NEW YORK -- While the shock of the New York terrorist attacks left U.S. apparel executives shaken and wondering if their lives had changed forever, the threat of violence is not a new one in Israel, where the conflict with Palestinians has simmered for years.

While some Americans think of Israel as a place of ever-present danger, officials at major Israeli apparel companies said it does not have a disruptive effect on their business. They contend attacks tend to target major cities and religious sites, not the industrial parks where their factories are.

Executives at several top Israeli manufacturers, including Tefron Ltd., Delta Galil and Nilit Ltd., said they are very aware of U.S. customers' concerns that the region's violence could disrupt their shipments, and argued that makes them all the more focused on delivering on time.
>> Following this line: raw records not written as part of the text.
(** * UniversalTime: a shallow embedding of [UniversalTime_jake.hh]

    The class stores a time since the epoch as three components:
    [days] and [seconds] are [Int_t], [nanoSeconds] is a [Double_t].

    Modelling choices:
    - [Int_t] is modelled as [Z] and [static_cast<int>(x)] as truncation
      toward zero, [Qtrunc], with no range limit.  Every concrete input
      below stays far inside the 32-bit range; the general theorems are
      stated on inputs where the program stays in range too ([bounded],
      [int_domain], [small_days]).
    - [Double_t] is modelled as [Q], i.e. doubles with exact arithmetic.
      Every concrete value used below is an integer smaller than 2^53, on
      which double arithmetic is exact, so the model and the program agree
      there bit for bit; theorems that assert [operator==] after
      arithmetic are stated on whole nanoseconds ([whole_ns]).
    - The double literal [1.0e9] is written [1000000000]. *)

From stdpp Require Import base gmap.
From Stdlib Require Import ZArith QArith Qabs Lia Lqa Bool.

Open Scope Z_scope.

(** ** Data model *)

Record UniversalTime := mkRaw {
  days : Z;
  seconds : Z;
  nanoSeconds : Q
}.

(** Comparisons on doubles, as the C++ relational operators. *)
Definition Qltb (x y : Q) : bool := negb (Qle_bool y x).
Definition Qgtb (x y : Q) : bool := Qltb y x.
Definition Qgeb (x y : Q) : bool := Qle_bool y x.

(** [static_cast<int>] of a double: truncation toward zero. *)
Definition Qtrunc (x : Q) : Z := Z.quot (Qnum x) (Zpos (Qden x)).

(** The real-valued instant a triple denotes, in seconds:
    [days*86400 + seconds + nanoSeconds*1e-9]. *)
Definition instant (t : UniversalTime) : Q :=
  (inject_Z (days t * 86400 + seconds t) + nanoSeconds t * (1 # 1000000000))%Q.

(** ** Operations *)

(** [UniversalTime::TimeOrder] (lines 196-203). *)
Definition TimeOrder (t : UniversalTime) : bool :=
  if days t <? 0 then false
  else if (days t =? 0) && (seconds t <? 0) then false
  else if (days t =? 0) && (seconds t =? 0) && Qltb (nanoSeconds t) 0%Q
  then false
  else true.

(** Lines 225-242: the "IN ORDER" block, run when [TimeOrder()] holds. *)
Definition borrow_in_order (t : UniversalTime) : UniversalTime :=
  let t1 :=
    if Qltb (nanoSeconds t) 0%Q
    then mkRaw (days t) (seconds t - 1) (nanoSeconds t + 1000000000)%Q
    else t in
  if seconds t1 <? 0
  then mkRaw (days t1 - 1) (seconds t1 + 86400) (nanoSeconds t1)
  else t1.

(** Lines 244-260: the "NOT IN ORDER" block, run when [!TimeOrder()]. *)
Definition fold_not_in_order (t : UniversalTime) : UniversalTime :=
  let t1 :=
    if Qgtb (nanoSeconds t) 0%Q
    then mkRaw (days t) (seconds t + 1) (nanoSeconds t - 1000000000)%Q
    else t in
  if seconds t1 >? 0
  then mkRaw (days t1 + 1) (seconds t1 - 86400) (nanoSeconds t1)
  else t1.

(** Lines 272-277: the truncating carry. *)
Definition carry (t : UniversalTime) : UniversalTime :=
  let overflowSeconds := Qtrunc (nanoSeconds t / 1000000000)%Q in
  let s1 := seconds t + overflowSeconds in
  let n1 := (nanoSeconds t - inject_Z overflowSeconds * 1000000000)%Q in
  let overflowDays := Z.quot s1 (60 * 60 * 24) in
  mkRaw (days t + overflowDays) (s1 - overflowDays * 60 * 60 * 24) n1.

(** [UniversalTime::Normalise] (lines 206-289).  The second block is
    guarded by a fresh call of [TimeOrder()] on the state left by the
    first block. *)
Definition Normalise (t : UniversalTime) : UniversalTime :=
  let t1 := if TimeOrder t then borrow_in_order t else t in
  let t2 := if negb (TimeOrder t1) then fold_not_in_order t1 else t1 in
  carry t2.

(** The constructor [UniversalTime(days_, seconds_, nanoSeconds_)]
    (lines 135-140). *)
Definition UT (d s : Z) (n : Q) : UniversalTime := Normalise (mkRaw d s n).

(** The default constructor (line 28). *)
Definition UT0 : UniversalTime := mkRaw 0 0 0%Q.

(** [operator+=] (lines 160-168). *)
Definition add_assign (this rhs : UniversalTime) : UniversalTime :=
  Normalise (mkRaw (days this + days rhs) (seconds this + seconds rhs)
                   (nanoSeconds this + nanoSeconds rhs)%Q).

(** [operator-=] (lines 170-178). *)
Definition sub_assign (this rhs : UniversalTime) : UniversalTime :=
  Normalise (mkRaw (days this - days rhs) (seconds this - seconds rhs)
                   (nanoSeconds this - nanoSeconds rhs)%Q).

(** [operator+] (line 68) and the binary [operator--] (line 80): a copy of
    [*this] updated in place; as values, the results. *)
Definition plus (a b : UniversalTime) : UniversalTime := add_assign a b.
Definition minus (a b : UniversalTime) : UniversalTime := sub_assign a b.

(** [operator==] and [operator!=] (lines 86, 92). *)
Definition eqb (a b : UniversalTime) : bool :=
  (days a =? days b) && (seconds a =? seconds b)
  && Qeq_bool (nanoSeconds a) (nanoSeconds b).
Definition neqb (a b : UniversalTime) : bool := negb (eqb a b).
These companies, as well as seamless apparel maker Gibor, have become a major resource of American and European retailers including Victoria's Secret, Gap, Banana Republic, Federated Merchandising and Target, as well as apparel giants Sara Lee, VF and Warnaco.

Zohar Peri, Israel's economic minister to North America, said that the textile and apparel industries represent 2 percent of that nation's $100 billion gross national product. More than 40 percent of Israel's exports are textiles and apparel.

"We keep getting calls from clients asking 'Are you gonna ship, are you not shipping?' We proved during the Gulf War that we ship better during wartime," said Chuck Klinger, microfibers business manager at Nilit, a fiber maker.

He added that the company employs over 700 workers in Israel from diverse cultural backgrounds including Israeli Christians, Israeli Arabs, Russian immigrants and members of a Druze Muslim sect. The firm also operates a U.S. division, Nilit America Corp., in Greensboro, N.C.

"No matter what their political background is, once they pass the gates of Nilit, everybody becomes part of Nilit," he said. "What happens outside of the gate doesn't affect the way we do business" Oded Breier, Nilit's fibers division marketing manager, said, "People have been looking more carefully at doing business to see if there have been any changes. But we have had no delays for 18 months. The minute we fail, we pay a huge price, and we can't afford that. It won't happen."